When a great tree falls in the forest, it exposes the ground where it once stood to the sun, allowing for the flourishing of plants that have been waiting patiently for that blessed hole in the sky in order to fill their respective niches. It’s normal in sports when the same people seem to win over and over again to want to focus on the smaller stories that are usually overlooked because winning is more interesting than non-winning, until it isn’t anymore, and right now, it’s not. And when Pogačar pulled out of the race, the whole of cycling knew what would and did happen: Evenepoel would launch on the Côte de La Redoute and no one would be able to catch him. The great trees still stood in the forest and the forbs and herbs and saplings closer to the ground will once more have to wait another day.

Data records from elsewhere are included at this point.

(* ===== verification/ShardConcur.v ===== *)
(** * Controllers that run concurrently (concurCtrler of shardkv1/test.go)

    Goroutines join and leave groups, each with a new controller every time, until the
    tester tells them to stop.  The controllers compete: a configuration that one of them
    is asked to change to takes effect only if it follows the current one, and it may take
    effect late (another controller recovers the change) or never.  This is what
    shardctrler.go documents of the controllers, which are the student's: Query returns
    the current configuration, [held], and the configurations that were passed to
    ChangeConfigTo are the [pool] from which the next one comes.

    The goroutines and the tester are a step relation.  A call of the tester's
    configuration is one step; durations are not modelled. *)

From S2P Require Import Prelude ShardCfg LabRpc Group GroupStart Clnts Annotation Config ConfigInv ConfigReach ShardTest.
Import ShardCfg Config ConfigReach ShardTest.

Module ShardConcur.
Section concur.
Context (rand : nat → string) (ev : Group.env) (n : nat).

(** A goroutine: at its select; with a new group number; with a controller; with the group
    started; after the join, before and after the check in joinGroups; knowing that the
    group is a member; after the leave; knowing that it has left; returned; or stopped by
    log.Fatalf. *)
Inductive gpc :=
| Select | Numbered (g : Z) | WithCtrler (g : Z) | Started (g : Z) | Joined (g : Z) | Checked (g : Z)
| Member (g : Z) | Left (g : Z) | Gone (g : Z) | Returned | Fatal.

(** The tester: asleep; after [k] messages; and at the reads of the keys. *)
Inductive tpc := Asleep | Stopping (k : nat) | Reading.

Record state := MkState {
  cfg : Config; ngid : Z; held : ShardConfig; pool : list ShardConfig; pcs : list gpc; tester : tpc }.
Implicit Types st : state.
Definition goto (i : nat) (p : gpc) st : state :=
  MkState (cfg st) (ngid st) (held st) (pool st) (<[i := p]> (pcs st)) (tester st).
Definition reconf (c : Config) st : state := MkState c (ngid st) (held st) (pool st) (pcs st) (tester st).
(** ChangeConfigTo. *)
Definition propose (c : ShardConfig) st : state :=
  MkState (cfg st) (ngid st) (held st) (c :: pool st) (pcs st) (tester st).
Definition newGid st : Z * state :=
  (ngid st, MkState (cfg st) (ngid st + 1) (held st) (pool st) (pcs st) (tester st)).

Inductive goroutine (i : nat) st : state → Prop :=
| g_new g st' : pcs st !! i = Some Select → newGid st = (g, st') → goroutine i st (goto i (Numbered g) st')
| g_ctrler g p c : pcs st !! i = Some (Numbered g) → ConfigInv.client p (cfg st) = None →
    makeShardCtrler p (cfg st) = Ret c → goroutine i st (goto i (WithCtrler g) (reconf c st))
| g_start g c : pcs st !! i = Some (WithCtrler g) → MakeGroupStart rand ev g NSRV (cfg st) = Ret c →
    goroutine i st (goto i (Started g) (reconf c st))
| g_join g srvs c : pcs st !! i = Some (Started g) → SrvNames g (cfg st) = Ret srvs →
    JoinBalance [(g, srvs)] (Copy (held st)) = Ret (c, true) → goroutine i st (goto i (Joined g) (propose c st))
| g_nojoin g srvs c : pcs st !! i = Some (Started g) → SrvNames g (cfg st) = Ret srvs →
    JoinBalance [(g, srvs)] (Copy (held st)) = Ret (c, false) → goroutine i st (goto i Fatal st)
| g_check g : pcs st !! i = Some (Joined g) → goroutine i st (goto i (Checked g) st)
| g_member g : pcs st !! i = Some (Checked g) →
    goroutine i st (goto i (if IsMember g (held st) then Member g else Select) st)
| g_leave g c : pcs st !! i = Some (Member g) → LeaveBalance [g] (Copy (held st)) = Ret (c, true) →
    goroutine i st (goto i (Left g) (propose c st))
| g_noleave g c : pcs st !! i = Some (Member g) → LeaveBalance [g] (Copy (held st)) = Ret (c, false) →
    goroutine i st (goto i Fatal st)
| g_left g : pcs st !! i = Some (Left g) →
    goroutine i st (goto i (if IsMember g (held st) then Select else Gone g) st)
| g_exit g c : pcs st !! i = Some (Gone g) → ExitGroup ev g (cfg st) = Ret c →
    goroutine i st (goto i Select (reconf c st)).

Definition at_tester (t : tpc) st : state := MkState (cfg st) (ngid st) (held st) (pool st) (pcs st) t.

Inductive step st : state → Prop :=
| s_goroutine i st' : goroutine i st st' → step st st'
| s_wake : tester st = Asleep → step st (at_tester (Stopping 0) st)
| s_stop k i : tester st = Stopping k → (k < n)%nat → pcs st !! i = Some Select →
    step st (at_tester (Stopping (S k)) (goto i Returned st))
| s_read : tester st = Stopping n → step st (at_tester Reading st)
| s_held c : c ∈ pool st → Num c = Num (held st) + 1 →
    step st (MkState (cfg st) (ngid st) c (pool st) (pcs st) (tester st))
| s_client o c : client_op o = true → Config.valid o (cfg st) → Config.run rand ev o (cfg st) = Ret c →
    step st (reconf c st).

Definition start (c : Config) (next : Z) (h : ShardConfig) : state :=
  MkState c next h [] (replicate n Select) Asleep.
End concur.
End ShardConcur.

Indeed, the inevitable lurked in every corner. You could feel it in the resurgence of strength from Soudal Quickstep as they bossed the front of the race again and again, as was expected — why would anyone else do the work when Remco would only capitalize on it in the end? So the peloton drove on, ate up road. The rain pissed down in sheets. Everything about the day retained an air of the funureal. Still, this was a race. And at a certain point, there is the expectation that someone, anyone, should do something. By this point, Evenepoel was burning through his domestiques like matchsticks and the others began to wonder — perhaps they wouldn’t be able to beat him, but they had a better chance if they could at least isolate him.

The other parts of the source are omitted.